───── INFORMATION GIVEN ─────
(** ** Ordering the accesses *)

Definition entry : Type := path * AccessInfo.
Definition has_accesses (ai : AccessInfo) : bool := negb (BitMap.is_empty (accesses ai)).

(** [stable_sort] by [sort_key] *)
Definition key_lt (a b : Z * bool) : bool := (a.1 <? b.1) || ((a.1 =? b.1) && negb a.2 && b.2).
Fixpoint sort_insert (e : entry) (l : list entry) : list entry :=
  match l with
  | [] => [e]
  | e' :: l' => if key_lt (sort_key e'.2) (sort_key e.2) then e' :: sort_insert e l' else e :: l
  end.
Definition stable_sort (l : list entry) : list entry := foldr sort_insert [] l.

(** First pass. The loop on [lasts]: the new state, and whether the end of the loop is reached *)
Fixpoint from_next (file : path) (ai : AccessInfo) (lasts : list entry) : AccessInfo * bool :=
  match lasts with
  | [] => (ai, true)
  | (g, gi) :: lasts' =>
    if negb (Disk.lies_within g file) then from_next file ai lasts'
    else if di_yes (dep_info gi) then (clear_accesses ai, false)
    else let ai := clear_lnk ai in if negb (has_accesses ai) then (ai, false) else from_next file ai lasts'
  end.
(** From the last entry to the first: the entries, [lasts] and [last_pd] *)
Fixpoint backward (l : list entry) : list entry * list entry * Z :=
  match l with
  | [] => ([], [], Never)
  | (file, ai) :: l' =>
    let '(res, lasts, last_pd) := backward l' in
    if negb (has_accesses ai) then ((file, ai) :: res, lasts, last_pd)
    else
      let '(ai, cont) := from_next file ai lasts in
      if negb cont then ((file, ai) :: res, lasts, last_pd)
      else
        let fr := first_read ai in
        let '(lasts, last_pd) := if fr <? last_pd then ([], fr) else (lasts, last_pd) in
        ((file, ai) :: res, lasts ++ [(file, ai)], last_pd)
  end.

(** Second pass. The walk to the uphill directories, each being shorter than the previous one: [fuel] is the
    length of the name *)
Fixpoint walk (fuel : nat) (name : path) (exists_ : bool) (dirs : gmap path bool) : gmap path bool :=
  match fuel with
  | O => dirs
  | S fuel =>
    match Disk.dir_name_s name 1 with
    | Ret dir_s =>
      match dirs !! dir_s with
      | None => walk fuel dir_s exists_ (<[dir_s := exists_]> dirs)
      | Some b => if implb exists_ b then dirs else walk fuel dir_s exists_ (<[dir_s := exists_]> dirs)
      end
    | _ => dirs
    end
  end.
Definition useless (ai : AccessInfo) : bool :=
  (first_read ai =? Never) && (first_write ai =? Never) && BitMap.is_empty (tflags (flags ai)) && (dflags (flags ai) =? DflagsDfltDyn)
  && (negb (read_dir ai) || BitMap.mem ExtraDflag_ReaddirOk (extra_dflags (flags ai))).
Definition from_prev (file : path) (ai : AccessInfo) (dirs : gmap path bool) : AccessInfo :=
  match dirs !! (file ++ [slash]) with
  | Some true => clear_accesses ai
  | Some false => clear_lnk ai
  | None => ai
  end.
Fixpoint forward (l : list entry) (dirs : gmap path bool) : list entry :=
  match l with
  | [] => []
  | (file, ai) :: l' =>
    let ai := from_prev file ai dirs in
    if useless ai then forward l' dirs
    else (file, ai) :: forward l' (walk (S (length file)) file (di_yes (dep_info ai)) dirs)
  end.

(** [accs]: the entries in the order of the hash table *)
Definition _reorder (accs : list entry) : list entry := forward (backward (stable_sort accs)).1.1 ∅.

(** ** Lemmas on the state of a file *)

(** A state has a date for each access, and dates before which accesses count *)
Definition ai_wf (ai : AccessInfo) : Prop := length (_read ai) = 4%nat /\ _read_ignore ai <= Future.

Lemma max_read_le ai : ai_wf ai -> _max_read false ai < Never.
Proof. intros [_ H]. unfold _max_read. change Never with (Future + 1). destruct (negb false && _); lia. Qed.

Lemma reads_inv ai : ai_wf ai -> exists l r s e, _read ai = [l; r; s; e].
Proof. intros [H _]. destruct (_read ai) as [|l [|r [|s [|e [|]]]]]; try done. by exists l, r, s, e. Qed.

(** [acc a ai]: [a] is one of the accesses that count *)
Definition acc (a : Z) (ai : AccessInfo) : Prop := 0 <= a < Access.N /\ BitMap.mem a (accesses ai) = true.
─────
Give back all of the data above without any alteration.

ANSWER FOR THE TASK ->
(** ** Ordering the accesses *)

Definition entry : Type := path * AccessInfo.
Definition has_accesses (ai : AccessInfo) : bool := negb (BitMap.is_empty (accesses ai)).

(** [stable_sort] by [sort_key] *)
Definition key_lt (a b : Z * bool) : bool := (a.1 <? b.1) || ((a.1 =? b.1) && negb a.2 && b.2).
Fixpoint sort_insert (e : entry) (l : list entry) : list entry :=
  match l with
  | [] => [e]
  | e' :: l' => if key_lt (sort_key e'.2) (sort_key e.2) then e' :: sort_insert e l' else e :: l
  end.
Definition stable_sort (l : list entry) : list entry := foldr sort_insert [] l.

(** First pass. The loop on [lasts]: the new state, and whether the end of the loop is reached *)
Fixpoint from_next (file : path) (ai : AccessInfo) (lasts : list entry) : AccessInfo * bool :=
  match lasts with
  | [] => (ai, true)
  | (g, gi) :: lasts' =>
    if negb (Disk.lies_within g file) then from_next file ai lasts'
    else if di_yes (dep_info gi) then (clear_accesses ai, false)
    else let ai := clear_lnk ai in if negb (has_accesses ai) then (ai, false) else from_next file ai lasts'
  end.
(** From the last entry to the first: the entries, [lasts] and [last_pd] *)
Fixpoint backward (l : list entry) : list entry * list entry * Z :=
  match l with
  | [] => ([], [], Never)
  | (file, ai) :: l' =>
    let '(res, lasts, last_pd) := backward l' in
    if negb (has_accesses ai) then ((file, ai) :: res, lasts, last_pd)
    else
      let '(ai, cont) := from_next file ai lasts in
      if negb cont then ((file, ai) :: res, lasts, last_pd)
      else
        let fr := first_read ai in
        let '(lasts, last_pd) := if fr <? last_pd then ([], fr) else (lasts, last_pd) in
        ((file, ai) :: res, lasts ++ [(file, ai)], last_pd)
  end.

(** Second pass. The walk to the uphill directories, each being shorter than the previous one: [fuel] is the
    length of the name *)
Fixpoint walk (fuel : nat) (name : path) (exists_ : bool) (dirs : gmap path bool) : gmap path bool :=
  match fuel with
  | O => dirs
  | S fuel =>
    match Disk.dir_name_s name 1 with
    | Ret dir_s =>
      match dirs !! dir_s with
      | None => walk fuel dir_s exists_ (<[dir_s := exists_]> dirs)
      | Some b => if implb exists_ b then dirs else walk fuel dir_s exists_ (<[dir_s := exists_]> dirs)
      end
    | _ => dirs
    end
  end.
Definition useless (ai : AccessInfo) : bool :=
  (first_read ai =? Never) && (first_write ai =? Never) && BitMap.is_empty (tflags (flags ai)) && (dflags (flags ai) =? DflagsDfltDyn)
  && (negb (read_dir ai) || BitMap.mem ExtraDflag_ReaddirOk (extra_dflags (flags ai))).
Definition from_prev (file : path) (ai : AccessInfo) (dirs : gmap path bool) : AccessInfo :=
  match dirs !! (file ++ [slash]) with
  | Some true => clear_accesses ai
  | Some false => clear_lnk ai
  | None => ai
  end.
Fixpoint forward (l : list entry) (dirs : gmap path bool) : list entry :=
  match l with
  | [] => []
  | (file, ai) :: l' =>
    let ai := from_prev file ai dirs in
    if useless ai then forward l' dirs
    else (file, ai) :: forward l' (walk (S (length file)) file (di_yes (dep_info ai)) dirs)
  end.

(** [accs]: the entries in the order of the hash table *)
Definition _reorder (accs : list entry) : list entry := forward (backward (stable_sort accs)).1.1 ∅.

(** ** Lemmas on the state of a file *)

(** A state has a date for each access, and dates before which accesses count *)
Definition ai_wf (ai : AccessInfo) : Prop := length (_read ai) = 4%nat /\ _read_ignore ai <= Future.

Lemma max_read_le ai : ai_wf ai -> _max_read false ai < Never.
Proof. intros [_ H]. unfold _max_read. change Never with (Future + 1). destruct (negb false && _); lia. Qed.

Lemma reads_inv ai : ai_wf ai -> exists l r s e, _read ai = [l; r; s; e].
Proof. intros [H _]. destruct (_read ai) as [|l [|r [|s [|e [|]]]]]; try done. by exists l, r, s, e. Qed.

(** [acc a ai]: [a] is one of the accesses that count *)
Definition acc (a : Z) (ai : AccessInfo) : Prop := 0 <= a < Access.N /\ BitMap.mem a (accesses ai) = true.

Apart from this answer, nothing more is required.